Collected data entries

(** ** Authorizing once *)

(** X23. The consent flow is run once.  After a first [_load_creds] that
    found no credential file and obtained credentials with a token from
    the consent flow, the next [_load_creds], at whatever time and with
    whatever collaborators, reads those credentials back from the file
    (without their expiry) and adds no effect: no second consent flow, no
    refresh, no write. *)
Theorem consent_is_asked_once (env env' : Env) (st : State) (c : Credentials)
    (l : list pyval) :
  creds_file st = None ->
  client_secret_exists env = true ->
  consent_flow env SCOPES = Return c ->
  py_list (py_or (scopes c) (PyList (PyStr <$> SCOPES))) = Return l ->
  is_not_None (token c) = true ->
  exists st1 c',
    _load_creds env st = (Return c, st1) /\
    _load_creds env' st1 = (Return c', st1) /\
    c' = {| token := token c; refresh_token := refresh_token c;
            token_uri := token_uri c; client_id := client_id c;
            client_secret := client_secret c; scopes := PyList l; expiry := None |}.
Proof.
  intros Hfile Hsecret Hflow Hl Htoken.
  set (d := match expiry c with
            | Some e => <["expiry" := PyStr (isoformat false e)]> (creds_data c l)
            | None => creds_data c l
            end).
  assert (Hd : creds_of_dict d =
               {| token := token c; refresh_token := refresh_token c;
                  token_uri := token_uri c; client_id := client_id c;
                  client_secret := client_secret c; scopes := PyList l; expiry := None |}).
  { apply (creds_of_saved c l). subst d. destruct (expiry c) as [e|]; eauto. }
  set (st1 := {| creds_file := Some (json_dumps (PyDict d));
                 trace := trace st ++
                            [ConsentFlow SCOPES; WriteCreds (json_dumps (PyDict d))] |}).
  exists st1, (creds_of_dict d).
  split.
  { rewrite (load_creds_no_file env st Hfile).
    unfold authorize, bind at 1, ask. rewrite Hsecret.
    unfold bind, emit, lift, ret. rewrite Hflow.
    rewrite (save_creds_writes env _ c l Hl). cbv zeta. cbn [trace creds_file].
    rewrite <- app_assoc. reflexivity. }
  split; [|exact Hd].
  rewrite (load_creds_of_object env' st1 d eq_refl).
  change (default PyNone (d !! "token")) with (token (creds_of_dict d)).
  rewrite Hd. cbn [token]. now rewrite Htoken.
Qed.

Lemma consent_is_asked_once_witness :
  exists st1 c',
    _load_creds (Samples.sample_env true) (Samples.state_with None) =
      (Return Samples.fresh_creds, st1) /\
    _load_creds ListingSamples.missing_env st1 = (Return c', st1) /\
    token c' = PyStr "ya29.fresh" /\ expiry c' = None.
Proof.
  destruct (consent_is_asked_once (Samples.sample_env true) ListingSamples.missing_env
              (Samples.state_with None) Samples.fresh_creds (PyStr <$> SCOPES)
              eq_refl eq_refl eq_refl eq_refl eq_refl)
    as (st1 & c' & H1 & H2 & Hc).
  exists st1, c'. split; [exact H1|]. split; [exact H2|]. now rewrite Hc.
Defined.
(** * csecu-data / addiction_nexus: the snowflake knowledge-graph generator
      and the OLAP query benchmark

    Shallow embedding of
    - [src/addiction_nexus/generate_snowflake_ttl.py] (TBox and ABox
      construction, dimension normalisation through per-dimension dicts);
    - [src/addiction_nexus/QueryBenchmark.py] (query catalog, timing of a
      query, subsampling of the loaded graph, the benchmark loops).

    An RDF graph is a finite set of triples ([gset]); the Python dicts are
    finite maps ([gmap]); a DataFrame row is a finite map from column names
    to the text of the cell; exceptions are values of [exn]; the graphs that
    the benchmark allocates and fills live in a store indexed by object
    identity. *)

From Stdlib Require Import ZArith QArith String Ascii List.
From Stdlib Require Import DecimalString DecimalNat.
From stdpp Require Import gmap mapset strings list fin_maps sets.

Local Open Scope string_scope.
Local Open Scope Z_scope.
Local Open Scope nat_scope.

(** ** Python string primitives used by the two scripts *)

Module Py.

(** [s.startswith(pat)] *)
Fixpoint startswith (pat s : string) : bool :=
  match pat, s with
  | EmptyString, _ => true
  | String _ _, EmptyString => false
  | String a pat', String b s' => bool_decide (a = b) && startswith pat' s'
  end.

(** [pat in s] on [str]: [pat] occurs at some offset of [s]. *)
Fixpoint str_in (pat s : string) : bool :=
  startswith pat s ||
  match s with
  | EmptyString => false
  | String _ s' => str_in pat s'
  end.

(** [c in s] for a single character. *)
Fixpoint has_char (c : ascii) (s : string) : bool :=
  match s with
  | EmptyString => false
  | String a s' => bool_decide (a = c) || has_char c s'
  end.

(** [pat.endswith(c)] for a single character. *)
Fixpoint ends_with (c : ascii) (pat : string) : bool :=
  match pat with
  | EmptyString => false
  | String a EmptyString => bool_decide (a = c)
  | String _ pat' => ends_with c pat'
  end.

(** [s.split(sep)] for a one-character separator: never the empty list. *)
Fixpoint split (sep : ascii) (s : string) : list string :=
  match s with
  | EmptyString => [EmptyString]
  | String c s' =>
      if bool_decide (c = sep) then EmptyString :: split sep s'
      else match split sep s' with
           | h :: t => String c h :: t
           | [] => [String c EmptyString]
           end
  end.

(** [l[-1]] on the result of [split]. *)
Definition last_item (l : list string) : string := default EmptyString (last l).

Task directions:
Restate word for word the entries above, starting at the line with "to the text" and ending at the line with "Fixpoint has_char (c", inclusive, and no others.

Output of the task:
    to the text of the cell; exceptions are values of [exn]; the graphs that
    the benchmark allocates and fills live in a store indexed by object
    identity. *)

From Stdlib Require Import ZArith QArith String Ascii List.
From Stdlib Require Import DecimalString DecimalNat.
From stdpp Require Import gmap mapset strings list fin_maps sets.

Local Open Scope string_scope.
Local Open Scope Z_scope.
Local Open Scope nat_scope.

(** ** Python string primitives used by the two scripts *)

Module Py.

(** [s.startswith(pat)] *)
Fixpoint startswith (pat s : string) : bool :=
  match pat, s with
  | EmptyString, _ => true
  | String _ _, EmptyString => false
  | String a pat', String b s' => bool_decide (a = b) && startswith pat' s'
  end.

(** [pat in s] on [str]: [pat] occurs at some offset of [s]. *)
Fixpoint str_in (pat s : string) : bool :=
  startswith pat s ||
  match s with
  | EmptyString => false
  | String _ s' => str_in pat s'
  end.

(** [c in s] for a single character. *)
Fixpoint has_char (c : ascii) (s : string) : bool :=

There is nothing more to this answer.